CourtUnited States Courts of Appeals. United States Court of Appeals (7th Circuit)

William P. Caputo, Lionel G. Gross, Altheimer & Gray, Chicago, Ill., for plaintiffs-appellants.

Joan M. Fencik, James A. Christman, Wildman, Harrold, Allen & Dixon, David W. Gleicher, Chicago, Ill., Thomas E. Douglass, Ellen E. Bonacorsi, Charles Wayne Primm, Coburn, Croft & Putzell, St. Louis, Mo., for defendants-appellees.

Before POSNER and FLAUM, Circuit Judges, and FAIRCHILD, Senior Circuit Judge.

FLAUM, Circuit Judge.

Plaintiffs Enrique Schwarz and Radiology Center brought suit against their stockbroker, defendant Robert Shields, and his employer, defendant Stifel, Nicolaus & Company. In their suit, Schwarz and Radiology Center allege a variety of federal and state securities violations, breach of fiduciary duties owed under ERISA and state law, and breach of contract. On defendants' motion for summary judgment, the district court held the federal securities and ERISA claims to be barred by the applicable statutory limitations periods, and dismissed the pendent state law claims for lack of subject matter jurisdiction. Because we disagree with the district court's interpretation of the accrual principles applicable to the ERISA statute of limitations, we reverse its grant of summary judgment to defendants on the ERISA claims. We also vacate the district court's grant of summary judgment to defendants on the Sec. 10(b) claim and remand for reconsideration in light of a recent Seventh Circuit decision on the statute of limitations to be applied in Sec. 10(b) actions.

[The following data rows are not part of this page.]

(* ===== verification/CallsSteps.v ===== *)
(** The changes of the call table's connections that a call does notice: a
    frame is queued, taken or written, a session opens, establishes or ends, a
    call is started.  Each keeps the invariant of CallsInv. *)
From stdpp Require Import base list numbers gmap strings sorting.
From S2P Require Import Prelude Cursor Frame Status Wire Credit Connection Registry Monitor Producer Consumer Peers Runtime Calls CallsInv.

#[local] Open Scope nat_scope.

(** ** Queueing frames *)

(** The frames [l] are appended to the queue of session [id]. *)
Record queued (id : Z) (l : list QueuedRequest) (rt rt' : Runtime) : Prop := {
  qd_pending : rt_pending rt' = rt_pending rt;
  qd_next : rt_next_call_id rt' = rt_next_call_id rt;
  qd_connections : rt_connections rt' = rt_connections rt;
  qd_next_connection : rt_next_connection_id rt' = rt_next_connection_id rt;
  qd_closing : rt_closing rt' = rt_closing rt;
  qd_wire : rt_wire rt' = rt_wire rt;
  qd_started : rt_started rt' = rt_started rt;
  qd_settled : rt_settled rt' = rt_settled rt;
  qd_others j : j ≠ id → rt_sessions rt' !! j = rt_sessions rt !! j;
  qd_session : ∃ s s', rt_sessions rt !! id = Some s ∧ rt_sessions rt' !! id = Some s' ∧
    sn_task s' = sn_task s ∧ sn_held s' = sn_held s ∧ is_closed (sn_conn s) = false ∧
    q_requests (cn_queue (sn_conn s')) = q_requests (cn_queue (sn_conn s)) ++ l ∧
    q_closed (cn_queue (sn_conn s')) = q_closed (cn_queue (sn_conn s)) ∧
    q_established (cn_queue (sn_conn s')) = q_established (cn_queue (sn_conn s));
}.

(** A copy of the call may go to session [id]. *)
Record may_queue (rt : Runtime) (id cid : Z) : Prop := {
  mq_waits j : ¬ waits_on rt cid j;
  mq_call call : rt_pending rt !! cid = Some call →
    pc_origin call = OriginConnection id ∧ pc_transmitted call = false;
  mq_settled o : (cid, o) ∈ rt_settled rt →
    claims_unsent o = false ∧ (reported_rejected o = true → written rt cid = 0);
  mq_at_most_once : (cid, AtMostOnce) ∈ rt_started rt → written rt cid = 0;
  mq_next : (cid < rt_next_call_id rt)%Z;
}.

Lemma written_same rt rt' cid : rt_wire rt' = rt_wire rt → written rt' cid = written rt cid.
Proof. intros E. unfold written. by rewrite E. Qed.

Lemma waits_queued id l rt rt' cid j :
  queued id l rt rt' → waits_on rt' cid j ↔ waits_on rt cid j ∨ (j = id ∧ copies_of cid l ≠ 0).
Proof.
  intros Hq. pose proof (qd_session _ _ _ _ Hq) as (s & s' & Es & Es' & _ & Eh & _ & Er & _).
  assert (copies_of cid (waiting s') = copies_of cid (waiting s) + copies_of cid l) as Ec.
  { unfold waiting. by rewrite Er, Eh, app_assoc, copies_of_app. }
  unfold waits_on. destruct (decide (j = id)) as [->|Hj].
  - rewrite Es, Es'. split.
    + intros (x & [= <-] & Hx). rewrite Ec in Hx.
      destruct (decide (copies_of cid l = 0)); [left; exists s; split; [done|lia]|by right].
    + intros [(x & [= <-] & Hx)|[_ Hl]]; exists s'; (split; [done|]); lia.
  - rewrite (qd_others _ _ _ _ Hq j Hj). naive_solver.
Qed.

Lemma queued_call_ok P id l rt rt' cid call :
  queued id l rt rt' → (copies_of cid l ≠ 0 → may_queue rt id cid) →
  rt_pending rt !! cid = Some call → call_ok P rt cid call → call_ok P rt' cid call.
Proof.
  intros Hq Hl Ep [A B C D S E].
  pose proof (qd_session _ _ _ _ Hq) as (s & s' & Es & Es' & _ & _ & _ & _ & _ & Ee). constructor.
  - intros j [Hw|[-> Hc]]%(waits_queued _ _ _ _ _ _ Hq); [by apply A|]. by apply (mq_call _ _ _ (Hl Hc)).
  - by rewrite (written_same _ _ _ (qd_wire _ _ _ _ Hq)).
  - done.
  - unfold resent. rewrite (qd_connections _ _ _ _ Hq), (qd_closing _ _ _ _ Hq). done.
  - intros j Hj%S. destruct (decide (j = id)) as [->|Hne]; [by rewrite Es'|].
    by rewrite (qd_others _ _ _ _ Hq j Hne).
  - intros j x Ho Ht. destruct (decide (j = id)) as [->|Hj].
    + rewrite Es'. intros [= <-]. rewrite Ee. by eapply E.
    + rewrite (qd_others _ _ _ _ Hq j Hj). by apply E.
Qed.

Lemma queued_inv P id l rt rt' :
  inv P rt → queued id l rt rt' →
  (∀ cid, copies_of cid l ≠ 0 → copies_of cid l = 1 ∧ may_queue rt id cid) → inv P rt'.
Proof.
  intros I Hq Hl. pose proof (qd_session _ _ _ _ Hq) as (s & s' & Es & Es' & Et & Eh & Hcl & Er & Ec & Ee).
  assert (∀ cid j, waits_on rt' cid j ↔ waits_on rt cid j ∨ (j = id ∧ copies_of cid l ≠ 0)) as Hw
    by (intros; by apply waits_queued).
  assert (∀ cid, written rt' cid = written rt cid) as Hwr
    by (intros; apply written_same, (qd_wire _ _ _ _ Hq)).
  assert (∀ cid, sent_once rt cid → (copies_of cid l ≠ 0 → written rt cid = 0) → sent_once rt' cid) as Hso.
  { intros cid [A B] C. unfold sent_once. rewrite Hwr. split; [done|].
    intros Hne j [Hj|[_ Hj]]%Hw; [by eapply B|]. by apply C in Hj. }
  constructor; rewrite ?(qd_pending _ _ _ _ Hq), ?(qd_settled _ _ _ _ Hq), ?(qd_started _ _ _ _ Hq);
    try apply I.
  - rewrite (qd_next _ _ _ _ Hq). intros cid Hn. destruct (i_fresh _ _ I cid Hn) as [A B C [D1 D2]].
    constructor; rewrite ?(qd_pending _ _ _ _ Hq), ?(qd_settled _ _ _ _ Hq), ?(qd_started _ _ _ _ Hq); try done.
    split; [by rewrite Hwr|]. intros j [Hj|[_ Hj]]%Hw; [by eapply D2|].
    pose proof (mq_next _ _ _ (proj2 (Hl _ Hj))). lia.
  - intros cid j x Ex. destruct (decide (j = id)) as [->|Hj].
    + rewrite Es' in Ex. injection Ex as <-.
      assert (copies_of cid (waiting s') = copies_of cid (waiting s) + copies_of cid l) as ->.
      { unfold waiting. by rewrite Er, Eh, app_assoc, copies_of_app. }
      pose proof (i_once _ _ I cid id s Es). destruct (decide (copies_of cid l = 0)); [lia|].
      destruct (Hl cid) as [-> Hm]; [done|]. pose proof (mq_waits _ _ _ Hm id) as Hn.
      destruct (decide (copies_of cid (waiting s) = 0)); [lia|]. destruct Hn. by exists s.
    + rewrite (qd_others _ _ _ _ Hq j Hj) in Ex. by eapply i_once.
  - intros cid a b [Ha|[-> Ha]]%Hw [Hb|[-> Hb]]%Hw; try done.
    + by eapply (i_where _ _ I).
    + by pose proof (mq_waits _ _ _ (proj2 (Hl _ Hb)) a).
    + by pose proof (mq_waits _ _ _ (proj2 (Hl _ Ha)) b).
  - intros cid call Ep. eapply queued_call_ok; try done; [|by apply I]. intros Hc. by apply Hl.
  - intros cid o Ho. destruct (i_settled _ _ I cid o Ho) as [A B]. constructor.
    + intros Hc. destruct (A Hc) as [A1 A2]. split; [by rewrite Hwr|].
      intros j [Hj|[_ Hj]]%Hw; [by eapply A2|].
      pose proof (mq_settled _ _ _ (proj2 (Hl _ Hj)) o Ho) as [? _]. congruence.
    + intros Hr. apply Hso; [by apply B|]. intros Hc. by eapply (mq_settled _ _ _ (proj2 (Hl _ Hc))).
  - intros cid Ha. destruct (i_at_most_once _ _ I cid Ha) as [A B]. split; [|done].
    apply Hso; [done|]. intros Hc. by apply (mq_at_most_once _ _ _ (proj2 (Hl _ Hc))).
  - intros j x Ex. destruct (decide (j = id)) as [->|Hj].
    + rewrite Es' in Ex. injection Ex as <-. destruct (i_session _ _ I id s Es) as [A B C D E F].
      constructor; rewrite ?Et, ?Eh, ?Ee, ?Ec; try done; rewrite ?(qd_connections _ _ _ _ Hq), ?(qd_next_connection _ _ _ _ Hq); try done.
      intros (_ & Hc & _)%C. congruence.
    + rewrite (qd_others _ _ _ _ Hq j Hj) in Ex. destruct (i_session _ _ I j x Ex) as [A B C D E F].
      constructor; rewrite ?(qd_connections _ _ _ _ Hq), ?(qd_next_connection _ _ _ _ Hq); done.
  - intros j. rewrite (qd_connections _ _ _ _ Hq). intros [x Ex]%(i_open _ _ I).
    destruct (decide (j = id)) as [->|Hj]; [by eexists|]. rewrite (qd_others _ _ _ _ Hq j Hj). by eexists.
  - intros j cl. rewrite (qd_closing _ _ _ _ Hq). intros Ht%(i_closing _ _ I). unfold task_of in *.
    destruct (decide (j = id)) as [->|Hj]; [rewrite Es in Ht; rewrite Es'; cbn in *; congruence|].
    by rewrite (qd_others _ _ _ _ Hq j Hj).
Qed.

(** A call on a connection that appends [l] or is refused. *)
Lemma on_conn_queued {A} id (f : Connection → Connection * A) l rt rt' a :
  on_conn id f rt = (rt', Some a) →
  (∀ c c' x, f c = (c', x) → x = a → 
     is_closed c = false ∧ q_requests (cn_queue c') = q_requests (cn_queue c) ++ l ∧
     q_closed (cn_queue c') = q_closed (cn_queue c) ∧
     q_established (cn_queue c') = q_established (cn_queue c)) →
  queued id l rt rt'.
Proof.
  unfold on_conn. destruct (rt_sessions rt !! id) as [s|] eqn:Es; [|done].
  destruct (f (with_counters (sn_conn s) (rt_counters rt))) as [c x] eqn:Ef.
  intros [= <- ->] Hf. destruct (Hf _ _ _ Ef eq_refl) as (H1 & H2 & H3 & H4).
  constructor; try done; cbn.
  - intros j Hj. by rewrite lookup_insert_ne.
  - exists s, (set_conn c s). rewrite lookup_insert_eq. by split_and!.
Qed.

(** One that a call does not notice. *)
Lemma on_conn_calm {A} id (f : Connection → Connection * A) rt rt' a :
  on_conn id f rt = (rt', a) →
  (∀ c c' x, f c = (c', x) → a = Some x → calm_conn c c') → calm rt rt'.
Proof.
  unfold on_conn. destruct (rt_sessions rt !! id) as [s|] eqn:Es; [|by intros [= <- <-]].
  destruct (f (with_counters (sn_conn s) (rt_counters rt))) as [c x] eqn:Ef.
  intros [= <- <-] Hf. specialize (Hf _ _ _ Ef eq_refl).
  constructor; try done. intros j. cbn. destruct (decide (j = id)) as [->|].
  - rewrite lookup_insert_eq, Es. constructor. constructor; [|by left|done].
    cbn. etrans; [apply calm_with_counters|done].
  - rewrite lookup_insert_ne by done. reflexivity.
Qed.

(** ** Sessions: one opens, establishes, ends *)

(** Only session [id] changed, and not what waits on it. *)
Record one_session (id : Z) (s s' : Session) (rt rt' : Runtime) : Prop := {
  os_before : rt_sessions rt !! id = Some s;
  os_after : rt_sessions rt' !! id = Some s';
  os_others j : j ≠ id → rt_sessions rt' !! j = rt_sessions rt !! j;
  os_waiting cid : copies_of cid (waiting s') ≤ copies_of cid (waiting s);
  os_established : q_established (cn_queue (sn_conn s)) = true →
    q_established (cn_queue (sn_conn s')) = true;
  os_pending : rt_pending rt' = rt_pending rt;
  os_next : rt_next_call_id rt' = rt_next_call_id rt;
  os_next_connection : rt_next_connection_id rt' = rt_next_connection_id rt;
  os_closing : rt_closing rt' = rt_closing rt;
  os_wire : rt_wire rt' = rt_wire rt;
  os_started : rt_started rt' = rt_started rt;
  os_settled : rt_settled rt' = rt_settled rt;
}.

Lemma waits_one_session id s s' rt rt' cid j :
  one_session id s s' rt rt' → waits_on rt' cid j → waits_on rt cid j.
Proof.
  intros O (x & Ex & Hx). destruct (decide (j = id)) as [->|Hj].
  - rewrite (os_after _ _ _ _ _ O) in Ex. injection Ex as <-.
    exists s. split; [apply O|]. pose proof (os_waiting _ _ _ _ _ O cid). lia.
  - rewrite (os_others _ _ _ _ _ O j Hj) in Ex. by exists x.
Qed.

I. FACTS AND PRIOR PROCEEDINGS

Enrique Schwarz is a radiologist who practices in the Chicago area and is president of Radiology Center. In May, 1981, Radiology Center entered into a brokerage agreement with Robert Shields ("Shields"), a stockbroker and vice-president of defendant Stifel, Nicolaus & Company ("Stifel"), a securities brokerage house. Under the agreement, Shields agreed to direct the investment of the funds in Radiology Center's Profit-Sharing Plan. In December, 1981, Schwarz and Shields entered into a second agreement, this one providing for Shields' management of Schwarz's Keogh Plan. Schwarz asked Shields to invest the funds in both plans in low-risk securities. Aside from this instruction, however, Shields' choice of securities or his decisions to buy or sell individual securities was largely unrestricted.

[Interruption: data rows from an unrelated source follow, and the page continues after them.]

(* ===== verification/CallsStart.v ===== *)
(** Starting a call keeps the invariant of the call table: the call gets an id
    nothing knew of, its frame is queued on an open connection, and the call
    joins the table. *)
From stdpp Require Import base list numbers gmap strings sorting.
From S2P Require Import Prelude Cursor Frame Status Wire Credit Connection Registry Monitor Producer Consumer Peers Runtime Calls CallsInv CallsSteps CallsPeers.

#[local] Open Scope nat_scope.

(** ** Starting *)

Lemma next_id_inv P rt rt' cid :
  inv P rt → take_call_id rt = Some (rt', cid) →
  inv P rt' ∧ unused rt' cid ∧ (cid < rt_next_call_id rt')%Z.
Proof.
  intros I E. unfold take_call_id in E. case_match; [done|]. injection E as <- <-.
  assert (quiet rt (set_next_call_id (rt_next_call_id rt + 1)%Z rt)) as Hq by quiet_fields.
  pose proof (i_fresh _ _ I (rt_next_call_id rt)) as Hu.
  destruct (sessions_ok_quiet _ _ Hq (inv_sessions _ _ I)) as [S1 S2 S3 S4 S5].
  split_and!.
  - destruct I as [I1 _ _ I4 I5 I6 I7 I8 I9 I10 _ _ _]. constructor; try done; cbn.
    + intros j Hj. destruct (I1 j) as [A B C D]; [lia|]. by constructor.
    + intros j c Ej. by apply (call_ok_quiet _ _ _ _ _ Hq), I4.
    + intros j o Ho. by apply (settled_ok_quiet _ _ _ _ Hq), I5.
  - destruct Hu as [A B C D]; [lia|]. by constructor.
  - cbn. lia.
Qed.

(** The call whose frame was queued goes into the table. *)
Lemma insert_call_inv P cid call delivery rt :
  inv P rt → rt_pending rt !! cid = None → cid ∉ (rt_settled rt).*1 → cid ∉ (rt_started rt).*1 →
  written rt cid = 0 → (cid < rt_next_call_id rt)%Z → call_ok P rt cid call →
  (delivery = AtMostOnce → pc_retained call = None) → inv P (insert_call cid call delivery rt).
Proof.
  intros I Hp Hs Hst Hw Hlt Hok Hr.
  assert (quiet rt (insert_call cid call delivery rt)) as Hq by quiet_fields.
  destruct (sessions_ok_quiet _ _ Hq (inv_sessions _ _ I)) as [S1 S2 S3 S4 S5].
  destruct I as [I1 _ _ I4 I5 I6 I7 I8 I9 I10 _ _ _]. constructor; try done; cbn.
  - intros j Hj. destruct (I1 j Hj) as [A B C D]. change (rt_next_call_id rt ≤ j)%Z in Hj.
    assert (j ≠ cid) by lia. constructor; try done; cbn.
    + by rewrite lookup_insert_ne.
    + rewrite fmap_app, elem_of_app. cbn. by intros [?|?%list_elem_of_singleton].
  - intros j c. destruct (decide (j = cid)) as [->|Hj].
    + rewrite lookup_insert_eq. intros [= <-]. by apply (call_ok_quiet _ _ _ _ _ Hq).
    + rewrite lookup_insert_ne by done. intros Ej. by apply (call_ok_quiet _ _ _ _ _ Hq), I4.
  - intros j o Ho. by apply (settled_ok_quiet _ _ _ _ Hq), I5.
  - rewrite fmap_app. apply NoDup_app. split_and!; [done| |apply NoDup_singleton].
    intros j Hj ->%list_elem_of_singleton. done.
  - intros j. rewrite fmap_app, elem_of_app. cbn. rewrite list_elem_of_singleton, I8.
    destruct (decide (j = cid)) as [->|Hj].
    + rewrite lookup_insert_eq. split; [by left|]. by right.
    + rewrite lookup_insert_ne by done. split; [by intros [?|?]|by left].
  - intros j Hj. rewrite lookup_insert_ne; [by apply I9|]. by intros <-.
  - intros j. rewrite elem_of_app, list_elem_of_singleton. intros [Hj|[= -> <-]].
    + destruct (I10 j Hj) as [A B]. split; [done|]. intros c. rewrite lookup_insert_ne; [by apply B|].
      intros <-. apply Hst, list_elem_of_fmap. by exists (cid, AtMostOnce).
    + split; [|intros c; rewrite lookup_insert_eq; intros [= <-]; by apply Hr].
      unfold sent_once. change (written rt cid ≤ 1 ∧ (written rt cid ≠ 0 → ∀ id, ¬ waits_on rt cid id)).
      rewrite Hw. split; [lia|done].
Qed.

Lemma inv_calm_step P rt rt' : inv P rt → calm rt rt' → inv P rt'.
Proof. intros. by eapply calm_inv. Qed.

(** A local call: nothing is queued for it. *)
Lemma insert_local_inv P cid endpoint identity completion rt :
  inv P rt → unused rt cid → (cid < rt_next_call_id rt)%Z →
  inv P (insert_call cid
    (mkPendingCall OriginLocal endpoint identity true false None None completion) AtMostOnce rt).
Proof.
  intros I [A B C [D1 D2]] Hlt. apply insert_call_inv; try done. constructor; try done.
  - intros id Hw. by destruct (D2 id).
  - rewrite D1. split; [lia|done].
Qed.

Section Safe.
Context `{Xxh3} (config : Config).

Lemma queue_request_inv P address frame call_id now rt rt' r :
  inv P rt → (∀ cid, call_id = Some cid → unused rt cid ∧ (cid < rt_next_call_id rt)%Z) →
  queue_request_to config address frame call_id now rt = (rt', r) →
  inv P rt' ∧
  ∀ id, r = Ok id → id ∈ rt_connections rt' ∧
    ∀ cid, call_id = Some cid →
      rt_pending rt' !! cid = None ∧ (cid ∉ (rt_settled rt').*1) ∧ (cid ∉ (rt_started rt').*1) ∧
      written rt' cid = 0 ∧ (cid < rt_next_call_id rt')%Z ∧ ∀ j, waits_on rt' cid j → j = id.
Proof.
  intros I Hu. unfold queue_request_to. destruct frame as [frame|e|]; [|intros [= <- <-]; by split..].
  destruct (peer_connection config address now rt) as [rt1 [id|e|]] eqn:Ep;
    destruct (peer_connection_inv _ _ _ _ _ _ _ I Ep) as (I1 & K1 & Hin);
    [|intros [= <- <-]; by split..].
  destruct (on_conn id (push_request frame call_id now) rt1) as [rt2 a] eqn:Ec.
  assert (∀ x, a = Some x → x ≠ Ok tt → calm rt1 rt2) as Href.
  { intros x -> Hx. eapply on_conn_calm; [exact Ec|]. intros c c' y Ef [= <-].
    destruct (push_request_view _ _ _ _ _ _ Ef) as [[_ ->]|(? & _)]; done. }
  destruct a as [[u|[]|]|]; [destruct u|..]; cycle 1; [intros [= <- <-]; (split; [|done])..|].
  1-3: (eapply calm_inv; [|exact I1]; eapply Href; [reflexivity|discriminate]).
  { eapply calm_inv; [|exact I1]. by eapply on_conn_calm; [exact Ec|]. }
  intros [= <- <-].
  assert (queued id [(frame, call_id)] rt1 rt2) as Hq.
  { eapply on_conn_queued; [exact Ec|]. intros c c' x Ef ->.
    destruct (push_request_view _ _ _ _ _ _ Ef) as [[? _]|(_ & ?)]; done. }
  assert (∀ cid, copies_of cid [(frame, call_id)] ≠ 0 → call_id = Some cid) as Hone.
  { intros cid. rewrite copies_of_cons, copies_of_nil. cbn. case_bool_decide; [done|lia]. }
  assert (∀ cid, call_id = Some cid → unused rt1 cid ∧ (cid < rt_next_call_id rt1)%Z) as Hu1.
  { intros cid Hc. destruct (Hu cid Hc). split; [by apply (kp_unused _ _ _ K1 cid (λ x, x))|].
    by rewrite (kp_next _ _ _ K1). }
  split.
  - eapply queued_inv; [exact I1|exact Hq|]. intros cid Hc. pose proof (Hone cid Hc) as Hid. split.
    + rewrite copies_of_cons, copies_of_nil. cbn. by rewrite bool_decide_true.
    + destruct (Hu1 cid Hid) as [[A B C [D1 D2]] Hlt]. constructor; try done; try congruence.
      intros o Ho. destruct B. apply list_elem_of_fmap. by exists (cid, o).
  - intros ? [= <-]. rewrite (qd_connections _ _ _ _ Hq). split; [by apply Hin|].
    intros cid Hc. destruct (Hu1 cid Hc) as [[A B C [D1 D2]] Hlt].
    rewrite (qd_pending _ _ _ _ Hq), (qd_settled _ _ _ _ Hq), (qd_started _ _ _ _ Hq),
      (qd_next _ _ _ _ Hq), (written_same _ _ _ (qd_wire _ _ _ _ Hq)). split_and!; try done.
    intros j [Hj|[? _]]%(waits_queued _ _ _ _ _ _ Hq); [by destruct (D2 j)|done].
Qed.

(** A call sent to connection [id] goes into the table. *)
Lemma insert_remote_inv P cid id endpoint identity retained credentials completion delivery rt :
  inv P rt → id ∈ rt_connections rt →
  rt_pending rt !! cid = None ∧ (cid ∉ (rt_settled rt).*1) ∧ (cid ∉ (rt_started rt).*1) ∧
    written rt cid = 0 ∧ (cid < rt_next_call_id rt)%Z ∧ (∀ j, waits_on rt cid j → j = id) →
  (delivery = AtMostOnce → retained = None) →
  inv P (insert_call cid
    (mkPendingCall (OriginConnection id) endpoint identity false false retained credentials completion)
    delivery rt).
Proof.
  intros I Hid (A & B & C & D & E & F) Hr. apply insert_call_inv; try done. constructor; try done.
  - intros j Hj. by rewrite (F j Hj).
  - rewrite D. split; [lia|done].
  - intros j [= <-]. by left.
  - intros j [= <-]. by apply I.
Qed.

Lemma precheck_calm endpoint n rt : calm rt (fst (precheck config endpoint n rt)).
Proof. unfold precheck. case_match; [reflexivity|]. case_match; [apply calm_bump|reflexivity]. Qed.

Lemma start_call_inv P endpoint identity body delivery client ask now rt :
  inv P rt → inv P (fst (start_call config endpoint identity body delivery client ask now rt)).
Proof.
  intros I. unfold start_call. destruct (call_credentials _ _ _ _ _) as [[credentials metadata]|e|]; [|done..].
  pose proof (precheck_calm endpoint (request_envelope_len (len body) + len metadata) rt) as Hc.
  destruct (precheck _ _ _ _) as [rt0 [|e|]]; cbn [fst] in Hc; [|by eapply calm_inv..].
  case_match; [by eapply calm_inv|].
  set (retention := if bool_decide (delivery = Reliable) then _ else _).
  assert (calm rt0 (fst retention)) as Hc1.
  { unfold retention. case_bool_decide; [|reflexivity]. unfold check_retention.
    case_match; [apply calm_bump|reflexivity]. }
  destruct retention as [rt1 ret]. cbn [fst] in Hc1.
  assert (inv P rt1) as I1 by (eapply calm_inv; [|exact I]; by etrans).
  destruct ret as [|e|]; [|done..].
  destruct (take_call_id rt1) as [[rt2 cid]|] eqn:Et; [|done].
  destruct (next_id_inv _ _ _ _ I1 Et) as (I2 & Hu & Hlt).
  destruct (is_local config endpoint).
  { cbn [fst]. eapply calm_inv; [apply calm_present|]. eapply calm_inv; [apply calm_bump|].
    by apply insert_local_inv. }
  destruct (queue_request_to _ _ _ _ _ _) as [rt3 [id|e|]] eqn:Eq;
    (eapply queue_request_inv in Eq as [I3 Hq]; [|exact I2|by intros ? [= <-]]); [|done..].
  destruct (Hq id eq_refl) as [Hid Hcid]. cbn [fst].
  assert (inv P (insert_call cid
     (mkPendingCall (OriginConnection id) endpoint identity false false
        (if bool_decide (delivery = Reliable) then Some body else None)
        (if bool_decide (delivery = Reliable) then credentials else None) CompletionReply)
     delivery rt3)) as I4.
  { apply insert_remote_inv; [done..|by apply Hcid|]. by intros ->. }
  set (rt4 := insert_call _ _ _ _) in *. clearbody rt4.
  eapply calm_inv; [|exact I4]. case_bool_decide; [|apply calm_bump].
  etrans; apply calm_bump.
Qed.

Lemma start_stream_inv P endpoint identity body window client ask now rt :
  inv P rt → inv P (fst (start_stream config endpoint identity body window client ask now rt)).
Proof.
  intros I. unfold start_stream. destruct (call_credentials _ _ _ _ _) as [[credentials metadata]|e|]; [|done..].
  pose proof (precheck_calm endpoint (stream_request_envelope_len (len body) + len metadata) rt) as Hc.
  destruct (precheck _ _ _ _) as [rt0 [|e|]]; cbn [fst] in Hc; [|by eapply calm_inv..].
  case_match; [by eapply calm_inv|].
  assert (inv P (reserved window rt0)) as I1.
  { eapply calm_inv; [|exact I]. etrans; [exact Hc|apply calm_reserved]. }
  case_match.
  { cbn [fst]. eapply calm_inv; [|exact I1]. etrans; [apply calm_reserved|apply calm_bump]. }
  destruct (take_call_id (reserved window rt0)) as [[rt2 cid]|] eqn:Et;
    [|cbn [fst]; eapply calm_inv; [apply calm_reserved|done]].
  destruct (next_id_inv _ _ _ _ I1 Et) as (I2 & Hu & Hlt).
  destruct (is_local config endpoint).
  { cbn [fst]. eapply calm_inv; [apply calm_present|]. eapply calm_inv; [apply calm_bump|].
    set (rt3 := set_consumers _ rt2). assert (calm rt2 rt3) as Hc3 by apply calm_consumers.
    apply insert_local_inv; [by eapply calm_inv|by eapply calm_unused|by rewrite (ca_next _ _ Hc3)]. }
  destruct (queue_request_to _ _ _ _ _ _) as [rt3 [id|e|]] eqn:Eq;
    (eapply queue_request_inv in Eq as [I3 Hq]; [|exact I2|by intros ? [= <-]]);
    [|cbn [fst]; by eapply calm_inv; [apply calm_reserved|]|done].
  destruct (Hq id eq_refl) as [Hid Hcid]. cbn [fst]. eapply calm_inv; [apply calm_bump|].
  set (rt4 := set_consumers _ rt3). assert (calm rt3 rt4) as Hc4 by apply calm_consumers.
  apply insert_remote_inv; [by eapply calm_inv|done|by apply Hcid|done].
Qed.

Lemma send_one_way_inv P endpoint identity body client ask now rt :
  inv P rt → inv P (fst (send_one_way config endpoint identity body client ask now rt)).
Proof.
  intros I. unfold send_one_way. destruct (call_credentials _ _ _ _ _) as [[credentials metadata]|e|]; [|done..].
  pose proof (precheck_calm endpoint (request_envelope_len (len body) + len metadata) rt) as Hc.
  destruct (precheck _ _ _ _) as [rt0 [|e|]]; cbn [fst] in Hc; [|by eapply calm_inv..].
  pose proof (calm_inv _ _ _ Hc I) as I0.
  destruct (is_local config endpoint).
  { cbn [fst]. eapply calm_inv; [apply calm_present|]. by eapply calm_inv; [apply calm_bump|]. }
  destruct (queue_request_to _ _ _ _ _ _) as [rt3 [id|e|]] eqn:Eq;
    (eapply queue_request_inv in Eq as [I3 Hq]; [|exact I0|done]); [|done..].
  by eapply calm_inv; [apply calm_bump|].
Qed.

End Safe.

Shields began to purchase and sell securities, mainly common stock, on behalf of both accounts. He sent Schwarz confirmation slips after each trade, showing the security traded, the number of shares purchased or sold, and the price per share. For trades executed on behalf of his Keogh Plan, Schwarz returned signed copies of the confirmation slips to Stifel. In addition to the confirmation slips, Shields received monthly account statements that summarized activity for the preceding month, showing securities purchased or sold, the number of shares of each issuer that were purchased or sold, and the amount charged or credited to the relevant account because of each purchase or sale. Schwarz also received annual statements in July of 1982 and 1983 summarizing account activity in the preceding twelve-month period ending on June 30. These annual summaries showed the value of funds remaining in each account at the end of the fiscal year.

The 1981-82 annual report showed that the accounts had been profitable. The 1982-83 report, however, showed substantial losses. In September, 1983, Schwarz for the first time directed that Shields purchase particular securities, Erickson and Atcor common stock. Two weeks after Shields purchased Atcor, he sold it. Schwarz discovered that Shields had sold Atcor about two weeks after the sale. He later admitted that the Atcor sale changed his opinion of Shields' management of the accounts. All trading in both accounts ceased after September, 1983 except for one purchase of government securities in early 1984 which plaintiffs do not contest. In July, 1984, Schwarz directed Shields to sell all securities held in the Profit Sharing Plan account. In September of that year, Schwarz directed Shields to transfer the Keogh account to another brokerage.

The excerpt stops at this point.